*Records shown*
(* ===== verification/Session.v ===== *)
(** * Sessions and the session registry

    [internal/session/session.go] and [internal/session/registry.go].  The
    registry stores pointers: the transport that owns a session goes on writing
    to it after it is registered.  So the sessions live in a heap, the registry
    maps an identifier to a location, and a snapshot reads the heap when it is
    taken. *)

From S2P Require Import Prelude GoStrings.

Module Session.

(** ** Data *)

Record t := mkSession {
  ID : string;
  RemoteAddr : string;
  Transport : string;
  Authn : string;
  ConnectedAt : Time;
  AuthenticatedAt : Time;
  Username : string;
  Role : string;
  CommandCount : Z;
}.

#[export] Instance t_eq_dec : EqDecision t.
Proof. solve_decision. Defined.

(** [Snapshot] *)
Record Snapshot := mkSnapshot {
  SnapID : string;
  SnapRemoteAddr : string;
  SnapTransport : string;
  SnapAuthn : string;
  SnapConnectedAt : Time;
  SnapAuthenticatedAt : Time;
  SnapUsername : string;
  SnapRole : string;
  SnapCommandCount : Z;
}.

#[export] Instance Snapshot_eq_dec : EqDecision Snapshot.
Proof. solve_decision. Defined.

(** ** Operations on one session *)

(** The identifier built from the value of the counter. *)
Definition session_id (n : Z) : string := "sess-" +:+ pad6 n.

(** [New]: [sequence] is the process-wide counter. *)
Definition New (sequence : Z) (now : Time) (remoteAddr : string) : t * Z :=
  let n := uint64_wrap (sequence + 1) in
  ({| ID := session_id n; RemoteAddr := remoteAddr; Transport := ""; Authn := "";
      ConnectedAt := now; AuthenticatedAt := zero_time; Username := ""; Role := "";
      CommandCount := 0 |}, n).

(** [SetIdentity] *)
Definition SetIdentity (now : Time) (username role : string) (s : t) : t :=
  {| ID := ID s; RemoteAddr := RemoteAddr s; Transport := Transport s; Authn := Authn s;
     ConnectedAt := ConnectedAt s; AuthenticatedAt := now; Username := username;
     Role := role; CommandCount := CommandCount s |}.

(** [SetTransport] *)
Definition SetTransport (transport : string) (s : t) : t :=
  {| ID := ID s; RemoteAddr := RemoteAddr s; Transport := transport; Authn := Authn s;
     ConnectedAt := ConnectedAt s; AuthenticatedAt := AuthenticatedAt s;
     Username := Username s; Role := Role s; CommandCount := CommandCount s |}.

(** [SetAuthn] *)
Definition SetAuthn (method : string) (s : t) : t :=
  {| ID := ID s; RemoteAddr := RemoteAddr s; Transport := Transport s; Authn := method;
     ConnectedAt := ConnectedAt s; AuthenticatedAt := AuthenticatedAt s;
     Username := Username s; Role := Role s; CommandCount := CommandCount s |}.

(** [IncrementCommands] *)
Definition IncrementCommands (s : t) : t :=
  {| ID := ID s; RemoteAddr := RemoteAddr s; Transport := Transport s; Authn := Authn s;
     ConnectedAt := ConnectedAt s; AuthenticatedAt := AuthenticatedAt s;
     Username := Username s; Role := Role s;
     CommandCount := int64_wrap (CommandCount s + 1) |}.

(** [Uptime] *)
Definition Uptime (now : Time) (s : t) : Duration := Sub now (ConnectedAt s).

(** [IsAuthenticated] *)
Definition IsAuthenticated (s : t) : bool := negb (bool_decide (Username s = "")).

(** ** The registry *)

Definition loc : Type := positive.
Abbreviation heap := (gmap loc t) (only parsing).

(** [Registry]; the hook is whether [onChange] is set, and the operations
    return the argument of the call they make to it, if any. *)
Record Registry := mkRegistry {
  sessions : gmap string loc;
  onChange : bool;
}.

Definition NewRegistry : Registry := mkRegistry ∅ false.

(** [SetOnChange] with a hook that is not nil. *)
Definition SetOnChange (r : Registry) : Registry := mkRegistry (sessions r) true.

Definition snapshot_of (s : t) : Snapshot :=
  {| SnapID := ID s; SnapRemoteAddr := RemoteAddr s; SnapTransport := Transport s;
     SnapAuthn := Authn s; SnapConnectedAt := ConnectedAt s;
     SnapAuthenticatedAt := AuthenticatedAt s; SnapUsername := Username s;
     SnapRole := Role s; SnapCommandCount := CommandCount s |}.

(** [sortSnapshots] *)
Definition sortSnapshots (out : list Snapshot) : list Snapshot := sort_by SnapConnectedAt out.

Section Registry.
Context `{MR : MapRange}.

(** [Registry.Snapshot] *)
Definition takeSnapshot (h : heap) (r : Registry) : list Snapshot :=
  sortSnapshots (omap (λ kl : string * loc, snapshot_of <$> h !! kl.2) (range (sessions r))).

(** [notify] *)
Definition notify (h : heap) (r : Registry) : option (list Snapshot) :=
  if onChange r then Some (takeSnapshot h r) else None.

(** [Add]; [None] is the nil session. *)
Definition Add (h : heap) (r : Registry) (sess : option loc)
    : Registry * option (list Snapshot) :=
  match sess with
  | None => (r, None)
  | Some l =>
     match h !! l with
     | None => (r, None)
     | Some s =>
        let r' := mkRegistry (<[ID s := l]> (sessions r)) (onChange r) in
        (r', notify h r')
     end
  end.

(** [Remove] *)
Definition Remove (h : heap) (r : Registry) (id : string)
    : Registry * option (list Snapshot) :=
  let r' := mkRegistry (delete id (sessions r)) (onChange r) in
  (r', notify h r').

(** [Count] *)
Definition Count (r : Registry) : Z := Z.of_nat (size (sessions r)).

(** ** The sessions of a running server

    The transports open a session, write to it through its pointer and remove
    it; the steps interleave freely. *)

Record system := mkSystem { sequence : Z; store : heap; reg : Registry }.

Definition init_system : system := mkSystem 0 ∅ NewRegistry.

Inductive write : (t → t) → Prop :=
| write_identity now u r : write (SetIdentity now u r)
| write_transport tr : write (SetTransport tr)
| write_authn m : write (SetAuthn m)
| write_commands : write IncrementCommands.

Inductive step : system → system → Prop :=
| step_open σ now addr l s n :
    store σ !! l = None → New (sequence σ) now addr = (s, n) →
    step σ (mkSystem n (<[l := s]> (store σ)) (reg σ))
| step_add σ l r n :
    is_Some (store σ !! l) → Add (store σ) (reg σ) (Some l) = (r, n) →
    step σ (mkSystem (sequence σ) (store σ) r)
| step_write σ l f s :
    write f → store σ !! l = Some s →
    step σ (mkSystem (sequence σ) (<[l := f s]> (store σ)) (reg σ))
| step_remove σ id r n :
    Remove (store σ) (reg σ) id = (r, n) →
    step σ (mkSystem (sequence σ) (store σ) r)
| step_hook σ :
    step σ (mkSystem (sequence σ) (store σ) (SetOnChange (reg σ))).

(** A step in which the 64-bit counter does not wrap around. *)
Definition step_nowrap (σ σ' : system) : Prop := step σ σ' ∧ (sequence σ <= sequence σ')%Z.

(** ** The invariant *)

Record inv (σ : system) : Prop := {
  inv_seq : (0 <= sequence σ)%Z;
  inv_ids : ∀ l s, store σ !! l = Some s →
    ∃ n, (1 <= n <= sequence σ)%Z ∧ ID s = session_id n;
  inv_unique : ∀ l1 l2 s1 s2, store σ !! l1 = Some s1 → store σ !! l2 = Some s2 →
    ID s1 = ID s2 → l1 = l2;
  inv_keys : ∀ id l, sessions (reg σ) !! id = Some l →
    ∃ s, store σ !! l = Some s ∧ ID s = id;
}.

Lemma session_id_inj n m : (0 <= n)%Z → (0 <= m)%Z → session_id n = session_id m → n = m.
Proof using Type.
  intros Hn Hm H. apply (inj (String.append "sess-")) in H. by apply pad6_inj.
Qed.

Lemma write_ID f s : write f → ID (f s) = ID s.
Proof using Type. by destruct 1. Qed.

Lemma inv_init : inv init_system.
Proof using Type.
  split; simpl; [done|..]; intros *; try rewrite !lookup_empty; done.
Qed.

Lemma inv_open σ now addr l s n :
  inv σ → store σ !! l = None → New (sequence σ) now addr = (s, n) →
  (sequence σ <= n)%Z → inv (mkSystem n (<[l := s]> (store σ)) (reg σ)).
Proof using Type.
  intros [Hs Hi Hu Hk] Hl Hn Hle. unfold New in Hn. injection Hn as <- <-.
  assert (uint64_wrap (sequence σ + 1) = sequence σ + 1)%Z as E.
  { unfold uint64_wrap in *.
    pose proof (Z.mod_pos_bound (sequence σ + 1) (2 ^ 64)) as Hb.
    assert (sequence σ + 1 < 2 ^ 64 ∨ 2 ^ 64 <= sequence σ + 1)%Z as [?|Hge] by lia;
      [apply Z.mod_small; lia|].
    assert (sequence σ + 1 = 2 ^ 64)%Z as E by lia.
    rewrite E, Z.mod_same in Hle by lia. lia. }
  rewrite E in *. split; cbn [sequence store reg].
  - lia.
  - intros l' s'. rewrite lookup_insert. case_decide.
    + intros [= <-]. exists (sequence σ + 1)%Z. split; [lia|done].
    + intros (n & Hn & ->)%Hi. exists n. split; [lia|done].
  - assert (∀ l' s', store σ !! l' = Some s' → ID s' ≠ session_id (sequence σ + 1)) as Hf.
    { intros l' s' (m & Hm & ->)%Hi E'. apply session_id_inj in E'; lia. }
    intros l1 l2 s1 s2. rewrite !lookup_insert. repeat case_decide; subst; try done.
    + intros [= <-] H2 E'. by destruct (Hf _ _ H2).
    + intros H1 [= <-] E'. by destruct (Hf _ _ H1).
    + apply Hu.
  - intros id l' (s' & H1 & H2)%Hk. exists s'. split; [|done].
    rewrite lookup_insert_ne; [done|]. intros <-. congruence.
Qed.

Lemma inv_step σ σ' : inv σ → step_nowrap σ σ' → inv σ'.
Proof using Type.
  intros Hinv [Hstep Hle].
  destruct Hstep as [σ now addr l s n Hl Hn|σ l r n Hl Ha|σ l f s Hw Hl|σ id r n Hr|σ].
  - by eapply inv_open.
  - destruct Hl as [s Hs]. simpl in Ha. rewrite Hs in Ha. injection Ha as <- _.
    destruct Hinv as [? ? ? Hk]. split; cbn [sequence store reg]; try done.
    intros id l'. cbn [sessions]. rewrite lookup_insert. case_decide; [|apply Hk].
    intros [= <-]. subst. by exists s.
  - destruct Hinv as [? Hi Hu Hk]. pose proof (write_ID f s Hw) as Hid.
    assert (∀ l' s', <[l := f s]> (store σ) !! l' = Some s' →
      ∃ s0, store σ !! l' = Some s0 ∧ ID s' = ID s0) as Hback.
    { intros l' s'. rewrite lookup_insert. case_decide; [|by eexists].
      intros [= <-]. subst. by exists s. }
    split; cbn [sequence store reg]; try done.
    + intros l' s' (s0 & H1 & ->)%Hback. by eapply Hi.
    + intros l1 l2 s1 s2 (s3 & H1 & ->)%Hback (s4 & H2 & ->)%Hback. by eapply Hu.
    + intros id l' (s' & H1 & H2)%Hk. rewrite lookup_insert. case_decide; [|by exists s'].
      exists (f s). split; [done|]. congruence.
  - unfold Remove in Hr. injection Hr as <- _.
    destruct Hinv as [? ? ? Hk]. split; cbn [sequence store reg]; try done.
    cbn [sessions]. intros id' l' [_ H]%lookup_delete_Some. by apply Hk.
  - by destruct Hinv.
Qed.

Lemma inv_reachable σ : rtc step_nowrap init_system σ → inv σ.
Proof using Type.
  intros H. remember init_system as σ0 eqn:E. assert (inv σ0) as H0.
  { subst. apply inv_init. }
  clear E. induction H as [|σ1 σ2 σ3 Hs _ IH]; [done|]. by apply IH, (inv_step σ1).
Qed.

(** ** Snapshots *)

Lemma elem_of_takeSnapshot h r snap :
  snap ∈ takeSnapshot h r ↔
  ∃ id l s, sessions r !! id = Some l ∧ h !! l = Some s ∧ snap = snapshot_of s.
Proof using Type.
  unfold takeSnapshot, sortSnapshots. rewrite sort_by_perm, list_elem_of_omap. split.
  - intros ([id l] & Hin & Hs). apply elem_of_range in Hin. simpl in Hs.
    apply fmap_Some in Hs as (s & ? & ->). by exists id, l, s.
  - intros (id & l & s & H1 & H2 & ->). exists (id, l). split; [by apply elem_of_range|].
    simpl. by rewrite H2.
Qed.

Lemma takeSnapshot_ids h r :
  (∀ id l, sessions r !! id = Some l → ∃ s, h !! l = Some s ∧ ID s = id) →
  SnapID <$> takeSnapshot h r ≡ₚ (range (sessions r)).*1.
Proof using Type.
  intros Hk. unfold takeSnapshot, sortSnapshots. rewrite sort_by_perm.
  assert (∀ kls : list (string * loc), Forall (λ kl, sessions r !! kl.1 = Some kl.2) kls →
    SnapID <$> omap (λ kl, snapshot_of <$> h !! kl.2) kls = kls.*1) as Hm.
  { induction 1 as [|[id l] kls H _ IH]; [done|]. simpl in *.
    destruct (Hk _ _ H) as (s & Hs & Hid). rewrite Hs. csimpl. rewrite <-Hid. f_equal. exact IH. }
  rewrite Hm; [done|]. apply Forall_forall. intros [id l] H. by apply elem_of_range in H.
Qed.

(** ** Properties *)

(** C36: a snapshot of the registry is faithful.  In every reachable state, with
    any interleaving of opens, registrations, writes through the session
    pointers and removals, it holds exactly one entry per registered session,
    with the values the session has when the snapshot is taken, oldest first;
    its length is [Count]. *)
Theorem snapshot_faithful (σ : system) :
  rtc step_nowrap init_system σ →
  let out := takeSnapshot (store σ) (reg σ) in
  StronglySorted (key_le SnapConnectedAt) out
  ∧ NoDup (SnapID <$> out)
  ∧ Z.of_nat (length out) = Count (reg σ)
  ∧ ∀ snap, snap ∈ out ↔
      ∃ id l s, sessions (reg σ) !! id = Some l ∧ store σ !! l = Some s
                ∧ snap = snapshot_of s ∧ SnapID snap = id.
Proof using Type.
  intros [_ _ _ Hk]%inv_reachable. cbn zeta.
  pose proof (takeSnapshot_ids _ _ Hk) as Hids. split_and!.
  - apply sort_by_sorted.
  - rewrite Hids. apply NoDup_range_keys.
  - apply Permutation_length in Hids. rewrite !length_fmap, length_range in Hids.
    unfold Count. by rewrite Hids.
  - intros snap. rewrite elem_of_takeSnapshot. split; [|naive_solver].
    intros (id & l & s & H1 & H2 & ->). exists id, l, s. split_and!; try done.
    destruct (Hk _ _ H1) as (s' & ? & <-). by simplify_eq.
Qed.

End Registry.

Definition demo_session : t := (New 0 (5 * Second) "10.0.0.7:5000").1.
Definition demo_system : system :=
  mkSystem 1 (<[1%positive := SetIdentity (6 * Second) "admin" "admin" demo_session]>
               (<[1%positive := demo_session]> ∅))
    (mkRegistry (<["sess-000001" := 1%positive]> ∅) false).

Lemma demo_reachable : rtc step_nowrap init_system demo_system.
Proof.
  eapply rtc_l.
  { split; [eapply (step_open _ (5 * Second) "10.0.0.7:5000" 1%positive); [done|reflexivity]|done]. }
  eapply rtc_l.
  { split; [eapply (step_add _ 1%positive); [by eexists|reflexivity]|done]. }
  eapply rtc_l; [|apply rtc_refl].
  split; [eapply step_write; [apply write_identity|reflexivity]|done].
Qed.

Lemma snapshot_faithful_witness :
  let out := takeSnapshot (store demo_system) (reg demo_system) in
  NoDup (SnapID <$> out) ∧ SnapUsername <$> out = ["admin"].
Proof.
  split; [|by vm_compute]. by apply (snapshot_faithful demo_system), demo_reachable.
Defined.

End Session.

*What to work on*
In the material above, locate the line containing "(** [New]: [sequence]" and the line containing "transport; Authn := Authn s;". Transcribe exactly those two lines and every line between them, and nothing more.

*Exercise result*
(** [New]: [sequence] is the process-wide counter. *)
Definition New (sequence : Z) (now : Time) (remoteAddr : string) : t * Z :=
  let n := uint64_wrap (sequence + 1) in
  ({| ID := session_id n; RemoteAddr := remoteAddr; Transport := ""; Authn := "";
      ConnectedAt := now; AuthenticatedAt := zero_time; Username := ""; Role := "";
      CommandCount := 0 |}, n).

(** [SetIdentity] *)
Definition SetIdentity (now : Time) (username role : string) (s : t) : t :=
  {| ID := ID s; RemoteAddr := RemoteAddr s; Transport := Transport s; Authn := Authn s;
     ConnectedAt := ConnectedAt s; AuthenticatedAt := now; Username := username;
     Role := role; CommandCount := CommandCount s |}.

(** [SetTransport] *)
Definition SetTransport (transport : string) (s : t) : t :=
  {| ID := ID s; RemoteAddr := RemoteAddr s; Transport := transport; Authn := Authn s;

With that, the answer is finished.